(** Lines 104-112: close the chunk in progress. *)
Definition close_chunk (chunk_size : Q) (st : pack_state) (seg : Segment) : pack_state :=
  if Qgtb (end_ seg - curr_start st) chunk_size && Qgtb (curr_end st - curr_start st) 0
  then {| curr_start := start seg;
          curr_end := curr_end st;
          seg_idxs := [];
          speaker_idxs := [];
          merged_segments :=
            merged_segments st ++
              [ {| c_start := curr_start st;
                   c_end := curr_end st;
                   c_segments := seg_idxs st |} ] |}
  else st.

(** Lines 113-115: add [seg] to the chunk in progress. *)
Definition extend_chunk (st : pack_state) (seg : Segment) : pack_state :=
  {| curr_start := curr_start st;
     curr_end := end_ seg;
     seg_idxs := seg_idxs st ++ [(start seg, end_ seg)];
     speaker_idxs := speaker_idxs st ++ [speaker seg];
     merged_segments := merged_segments st |}.

(** One iteration of the loop of line 103. *)
Definition pack_step (chunk_size : Q) (st : pack_state) (seg : Segment) : pack_state :=
  extend_chunk (close_chunk chunk_size st seg) seg.

(** Lines 117-122: the chunk in progress is appended, and the list returned. *)
Definition pack_final (st : pack_state) : list chunk :=
  merged_segments st ++
    [ {| c_start := curr_start st;
         c_end := curr_end st;
         c_segments := seg_idxs st |} ].

Definition pack_init (first : Segment) : pack_state :=
  {| curr_start := start first;
     curr_end := 0;
     seg_idxs := [];
     speaker_idxs := [];
     merged_segments := [] |}.

Definition merge_chunks (segments_list : list Segment) (chunk_size : Q)
  : result (list chunk) :=
  if negb (Qgtb chunk_size 0) then Raise AssertionError
  else
    match segments_list with
    | [] => Raise AssertionError
    | first :: _ =>
        Ok (pack_final (fold_left (pack_step chunk_size) segments_list (pack_init first)))
    end.

(** What the caller receives: the list of dicts. *)
Definition merge_chunks_dicts (segments_list : list Segment) (chunk_size : Q)
  : result (list pydict) :=
  chunks <- merge_chunks segments_list chunk_size ;;
  Ok (map chunk_items chunks).

Definition seg_pair (s : Segment) : Q * Q := (start s, end_ s).

Definition flatten_segments (chunks : list chunk) : list (Q * Q) :=
  List.concat (map c_segments chunks).

(** ** ScoreBinarizer: [Binarize] *)

(** A duration bound: a float or [float('inf')]. *)
Inductive bound : Type :=
| Finite (x : Q)
| Infinity.

(** [x > m] and [m < float("inf")]. *)
Definition exceeds (x : Q) (m : bound) : bool :=
  match m with
  | Finite q => Qgtb x q
  | Infinity => false
  end.

Definition is_finite (m : bound) : bool :=
  match m with
  | Finite _ => true
  | Infinity => false
  end.

Record Binarize : Type := mkBinarize {
  onset : Q;
  offset : Q;
  pad_onset : Q;
  pad_offset : Q;
  min_duration_on : Q;
  min_duration_off : Q;
  max_duration : bound
}.

(** [x or d] for an optional float [x]: [None] and [0.0] are falsy. *)
Definition or_else (x : option Q) (d : Q) : Q :=
  match x with
  | Some v => if truthy v then v else d
  | None => d
  end.

(** [Binarize.__init__] (lines 152-174), every argument given. *)
Definition Binarize_init (onset' : Q) (offset' : option Q)
  (min_duration_on' min_duration_off' pad_onset' pad_offset' : Q)
  (max_duration' : bound) : Binarize :=
  {| onset := onset';
     offset := or_else offset' onset';
     pad_onset := pad_onset';
     pad_offset := pad_offset';
     min_duration_on := min_duration_on';
     min_duration_off := min_duration_off';
     max_duration := max_duration' |}.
────────────────────────────────────────
### INSTRUCTIONS TO FOLLOW:
The reply should consist solely of the lines above from the one that has "if negb (Qgtb" through the one that has "then v else d", reproduced exactly.

### SOLUTION FOR THIS EXERCISE:
  if negb (Qgtb chunk_size 0) then Raise AssertionError
  else
    match segments_list with
    | [] => Raise AssertionError
    | first :: _ =>
        Ok (pack_final (fold_left (pack_step chunk_size) segments_list (pack_init first)))
    end.

(** What the caller receives: the list of dicts. *)
Definition merge_chunks_dicts (segments_list : list Segment) (chunk_size : Q)
  : result (list pydict) :=
  chunks <- merge_chunks segments_list chunk_size ;;
  Ok (map chunk_items chunks).

Definition seg_pair (s : Segment) : Q * Q := (start s, end_ s).

Definition flatten_segments (chunks : list chunk) : list (Q * Q) :=
  List.concat (map c_segments chunks).

(** ** ScoreBinarizer: [Binarize] *)

(** A duration bound: a float or [float('inf')]. *)
Inductive bound : Type :=
| Finite (x : Q)
| Infinity.

(** [x > m] and [m < float("inf")]. *)
Definition exceeds (x : Q) (m : bound) : bool :=
  match m with
  | Finite q => Qgtb x q
  | Infinity => false
  end.

Definition is_finite (m : bound) : bool :=
  match m with
  | Finite _ => true
  | Infinity => false
  end.

Record Binarize : Type := mkBinarize {
  onset : Q;
  offset : Q;
  pad_onset : Q;
  pad_offset : Q;
  min_duration_on : Q;
  min_duration_off : Q;
  max_duration : bound
}.

(** [x or d] for an optional float [x]: [None] and [0.0] are falsy. *)
Definition or_else (x : option Q) (d : Q) : Q :=
  match x with
  | Some v => if truthy v then v else d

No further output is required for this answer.